Saved entries:
┄┄┄┄┄┄
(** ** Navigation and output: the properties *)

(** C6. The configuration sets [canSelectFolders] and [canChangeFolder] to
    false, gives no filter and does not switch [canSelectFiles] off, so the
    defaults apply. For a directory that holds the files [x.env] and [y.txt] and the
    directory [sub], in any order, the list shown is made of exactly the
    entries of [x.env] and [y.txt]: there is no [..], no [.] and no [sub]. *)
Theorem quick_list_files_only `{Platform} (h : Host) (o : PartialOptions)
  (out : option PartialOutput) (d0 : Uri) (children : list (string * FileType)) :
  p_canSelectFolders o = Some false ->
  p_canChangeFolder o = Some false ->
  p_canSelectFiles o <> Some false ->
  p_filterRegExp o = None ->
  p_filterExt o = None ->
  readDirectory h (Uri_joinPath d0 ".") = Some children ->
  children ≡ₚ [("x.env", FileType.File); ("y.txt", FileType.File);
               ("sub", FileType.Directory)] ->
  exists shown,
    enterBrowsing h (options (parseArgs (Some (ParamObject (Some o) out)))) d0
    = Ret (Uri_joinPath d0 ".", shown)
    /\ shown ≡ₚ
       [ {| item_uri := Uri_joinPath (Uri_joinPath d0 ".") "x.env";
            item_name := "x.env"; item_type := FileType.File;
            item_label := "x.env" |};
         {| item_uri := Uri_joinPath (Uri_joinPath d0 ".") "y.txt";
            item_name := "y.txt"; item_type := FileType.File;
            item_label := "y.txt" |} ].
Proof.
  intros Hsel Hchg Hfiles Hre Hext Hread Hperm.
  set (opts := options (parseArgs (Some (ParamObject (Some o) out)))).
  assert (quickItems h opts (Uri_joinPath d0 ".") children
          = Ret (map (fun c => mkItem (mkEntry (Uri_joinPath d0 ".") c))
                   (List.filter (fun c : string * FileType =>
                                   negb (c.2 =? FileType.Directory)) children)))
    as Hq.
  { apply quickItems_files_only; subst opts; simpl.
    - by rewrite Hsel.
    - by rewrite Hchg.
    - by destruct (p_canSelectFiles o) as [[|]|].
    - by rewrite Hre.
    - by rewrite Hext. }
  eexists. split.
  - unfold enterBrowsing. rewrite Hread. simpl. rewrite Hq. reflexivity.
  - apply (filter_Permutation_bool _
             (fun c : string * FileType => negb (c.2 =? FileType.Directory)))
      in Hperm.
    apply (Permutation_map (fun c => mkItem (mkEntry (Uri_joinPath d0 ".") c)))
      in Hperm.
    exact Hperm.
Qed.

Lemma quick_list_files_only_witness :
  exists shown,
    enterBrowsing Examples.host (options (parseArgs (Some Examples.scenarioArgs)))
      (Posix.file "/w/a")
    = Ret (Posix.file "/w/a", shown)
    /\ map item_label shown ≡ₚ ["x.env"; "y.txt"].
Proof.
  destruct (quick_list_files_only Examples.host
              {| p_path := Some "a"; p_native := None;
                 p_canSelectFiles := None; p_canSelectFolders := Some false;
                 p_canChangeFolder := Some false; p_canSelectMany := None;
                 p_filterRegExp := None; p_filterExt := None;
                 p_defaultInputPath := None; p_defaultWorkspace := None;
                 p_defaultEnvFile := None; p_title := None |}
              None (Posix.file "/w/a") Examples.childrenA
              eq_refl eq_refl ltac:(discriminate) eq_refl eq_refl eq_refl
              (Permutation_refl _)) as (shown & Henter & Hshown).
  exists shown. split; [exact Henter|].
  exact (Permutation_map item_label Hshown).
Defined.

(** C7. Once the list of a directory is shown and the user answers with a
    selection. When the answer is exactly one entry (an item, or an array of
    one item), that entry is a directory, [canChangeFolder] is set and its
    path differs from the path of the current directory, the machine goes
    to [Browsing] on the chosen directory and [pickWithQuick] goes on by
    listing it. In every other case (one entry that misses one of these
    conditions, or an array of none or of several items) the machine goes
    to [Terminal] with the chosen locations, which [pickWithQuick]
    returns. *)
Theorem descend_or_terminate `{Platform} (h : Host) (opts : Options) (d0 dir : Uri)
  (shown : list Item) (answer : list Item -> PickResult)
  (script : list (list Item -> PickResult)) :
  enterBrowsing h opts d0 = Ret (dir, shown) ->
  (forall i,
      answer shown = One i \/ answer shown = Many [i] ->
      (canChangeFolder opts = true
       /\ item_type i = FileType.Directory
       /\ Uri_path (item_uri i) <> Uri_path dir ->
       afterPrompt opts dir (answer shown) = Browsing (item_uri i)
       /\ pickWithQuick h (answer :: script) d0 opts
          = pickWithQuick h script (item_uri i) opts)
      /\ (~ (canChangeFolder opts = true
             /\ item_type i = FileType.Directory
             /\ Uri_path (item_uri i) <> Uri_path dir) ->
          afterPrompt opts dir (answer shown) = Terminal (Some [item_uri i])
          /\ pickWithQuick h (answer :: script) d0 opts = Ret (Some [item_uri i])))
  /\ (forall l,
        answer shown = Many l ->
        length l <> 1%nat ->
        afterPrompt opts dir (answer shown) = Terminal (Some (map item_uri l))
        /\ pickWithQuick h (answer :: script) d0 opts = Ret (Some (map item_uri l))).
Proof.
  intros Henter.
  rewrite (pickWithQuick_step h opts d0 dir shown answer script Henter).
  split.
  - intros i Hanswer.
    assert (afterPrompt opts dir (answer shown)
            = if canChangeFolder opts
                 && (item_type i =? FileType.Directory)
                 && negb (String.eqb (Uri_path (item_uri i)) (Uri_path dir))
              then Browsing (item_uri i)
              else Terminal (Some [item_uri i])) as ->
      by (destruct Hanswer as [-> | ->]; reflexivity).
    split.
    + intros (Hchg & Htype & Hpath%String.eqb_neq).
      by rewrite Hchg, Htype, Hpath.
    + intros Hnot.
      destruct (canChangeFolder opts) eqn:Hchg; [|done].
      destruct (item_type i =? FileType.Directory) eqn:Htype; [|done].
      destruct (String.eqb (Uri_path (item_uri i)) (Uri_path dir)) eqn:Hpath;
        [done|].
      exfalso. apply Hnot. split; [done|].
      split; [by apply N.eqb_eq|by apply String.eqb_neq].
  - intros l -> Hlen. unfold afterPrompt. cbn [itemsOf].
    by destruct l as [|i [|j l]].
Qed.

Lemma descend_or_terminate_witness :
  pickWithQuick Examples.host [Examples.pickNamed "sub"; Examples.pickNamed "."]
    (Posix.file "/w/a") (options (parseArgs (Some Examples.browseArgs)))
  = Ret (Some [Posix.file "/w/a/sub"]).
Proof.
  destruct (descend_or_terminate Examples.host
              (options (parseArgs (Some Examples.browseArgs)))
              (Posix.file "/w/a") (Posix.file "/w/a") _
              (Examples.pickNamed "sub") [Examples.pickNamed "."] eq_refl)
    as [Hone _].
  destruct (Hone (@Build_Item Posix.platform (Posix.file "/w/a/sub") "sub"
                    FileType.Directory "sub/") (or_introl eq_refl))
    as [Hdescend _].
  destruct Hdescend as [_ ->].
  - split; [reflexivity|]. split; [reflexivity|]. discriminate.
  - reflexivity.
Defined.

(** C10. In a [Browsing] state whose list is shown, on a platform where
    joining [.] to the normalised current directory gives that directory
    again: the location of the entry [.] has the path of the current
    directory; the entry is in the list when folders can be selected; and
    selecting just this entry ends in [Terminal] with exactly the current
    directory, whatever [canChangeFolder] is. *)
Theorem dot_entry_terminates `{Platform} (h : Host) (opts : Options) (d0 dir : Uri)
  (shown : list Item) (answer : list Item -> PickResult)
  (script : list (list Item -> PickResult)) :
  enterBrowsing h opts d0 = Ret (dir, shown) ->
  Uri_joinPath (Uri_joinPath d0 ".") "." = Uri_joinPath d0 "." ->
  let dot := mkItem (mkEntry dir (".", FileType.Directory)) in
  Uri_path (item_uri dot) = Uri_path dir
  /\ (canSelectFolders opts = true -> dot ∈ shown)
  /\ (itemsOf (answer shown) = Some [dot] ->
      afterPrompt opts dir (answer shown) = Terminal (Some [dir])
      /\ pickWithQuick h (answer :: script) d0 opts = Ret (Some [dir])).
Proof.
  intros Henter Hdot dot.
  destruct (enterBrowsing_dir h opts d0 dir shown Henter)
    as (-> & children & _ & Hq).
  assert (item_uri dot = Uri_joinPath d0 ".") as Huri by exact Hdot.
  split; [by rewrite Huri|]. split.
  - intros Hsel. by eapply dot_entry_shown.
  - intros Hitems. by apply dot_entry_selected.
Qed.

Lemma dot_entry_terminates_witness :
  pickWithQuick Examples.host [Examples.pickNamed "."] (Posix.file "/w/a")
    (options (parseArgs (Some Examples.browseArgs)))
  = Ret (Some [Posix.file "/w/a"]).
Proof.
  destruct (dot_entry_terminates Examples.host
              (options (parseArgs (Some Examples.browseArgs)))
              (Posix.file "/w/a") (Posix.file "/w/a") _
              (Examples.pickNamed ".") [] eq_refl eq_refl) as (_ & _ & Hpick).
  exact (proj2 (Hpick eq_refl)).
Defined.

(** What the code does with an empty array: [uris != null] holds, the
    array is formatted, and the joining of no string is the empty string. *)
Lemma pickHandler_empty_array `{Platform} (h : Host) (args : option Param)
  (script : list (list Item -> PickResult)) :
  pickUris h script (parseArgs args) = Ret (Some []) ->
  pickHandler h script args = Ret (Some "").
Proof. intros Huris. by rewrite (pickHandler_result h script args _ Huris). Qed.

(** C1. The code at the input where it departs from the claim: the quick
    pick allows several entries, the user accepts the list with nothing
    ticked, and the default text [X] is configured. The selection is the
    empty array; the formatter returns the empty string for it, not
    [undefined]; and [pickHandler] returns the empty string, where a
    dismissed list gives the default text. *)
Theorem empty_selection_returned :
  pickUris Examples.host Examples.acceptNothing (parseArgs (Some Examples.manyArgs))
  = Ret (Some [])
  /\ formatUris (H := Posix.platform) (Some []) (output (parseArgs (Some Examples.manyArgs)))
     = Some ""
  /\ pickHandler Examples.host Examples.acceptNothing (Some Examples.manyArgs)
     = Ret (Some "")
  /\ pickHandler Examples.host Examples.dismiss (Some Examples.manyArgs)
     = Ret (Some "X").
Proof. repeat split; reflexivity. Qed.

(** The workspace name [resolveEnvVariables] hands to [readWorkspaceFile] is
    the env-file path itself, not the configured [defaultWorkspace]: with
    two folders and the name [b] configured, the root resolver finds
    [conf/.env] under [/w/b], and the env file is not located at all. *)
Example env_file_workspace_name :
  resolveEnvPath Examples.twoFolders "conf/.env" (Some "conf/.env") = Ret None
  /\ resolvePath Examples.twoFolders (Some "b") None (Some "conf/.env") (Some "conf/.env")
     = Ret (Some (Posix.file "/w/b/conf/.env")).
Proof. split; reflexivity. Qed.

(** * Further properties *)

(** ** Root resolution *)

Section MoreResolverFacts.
┄┄┄┄┄┄
Exercise goal:
Repeat the entries above exactly, beginning at their first line and ending with the line that contains "(List.filter (fun c", with nothing added.

Solved exercise:
(** ** Navigation and output: the properties *)

(** C6. The configuration sets [canSelectFolders] and [canChangeFolder] to
    false, gives no filter and does not switch [canSelectFiles] off, so the
    defaults apply. For a directory that holds the files [x.env] and [y.txt] and the
    directory [sub], in any order, the list shown is made of exactly the
    entries of [x.env] and [y.txt]: there is no [..], no [.] and no [sub]. *)
Theorem quick_list_files_only `{Platform} (h : Host) (o : PartialOptions)
  (out : option PartialOutput) (d0 : Uri) (children : list (string * FileType)) :
  p_canSelectFolders o = Some false ->
  p_canChangeFolder o = Some false ->
  p_canSelectFiles o <> Some false ->
  p_filterRegExp o = None ->
  p_filterExt o = None ->
  readDirectory h (Uri_joinPath d0 ".") = Some children ->
  children ≡ₚ [("x.env", FileType.File); ("y.txt", FileType.File);
               ("sub", FileType.Directory)] ->
  exists shown,
    enterBrowsing h (options (parseArgs (Some (ParamObject (Some o) out)))) d0
    = Ret (Uri_joinPath d0 ".", shown)
    /\ shown ≡ₚ
       [ {| item_uri := Uri_joinPath (Uri_joinPath d0 ".") "x.env";
            item_name := "x.env"; item_type := FileType.File;
            item_label := "x.env" |};
         {| item_uri := Uri_joinPath (Uri_joinPath d0 ".") "y.txt";
            item_name := "y.txt"; item_type := FileType.File;
            item_label := "y.txt" |} ].
Proof.
  intros Hsel Hchg Hfiles Hre Hext Hread Hperm.
  set (opts := options (parseArgs (Some (ParamObject (Some o) out)))).
  assert (quickItems h opts (Uri_joinPath d0 ".") children
          = Ret (map (fun c => mkItem (mkEntry (Uri_joinPath d0 ".") c))
                   (List.filter (fun c : string * FileType =>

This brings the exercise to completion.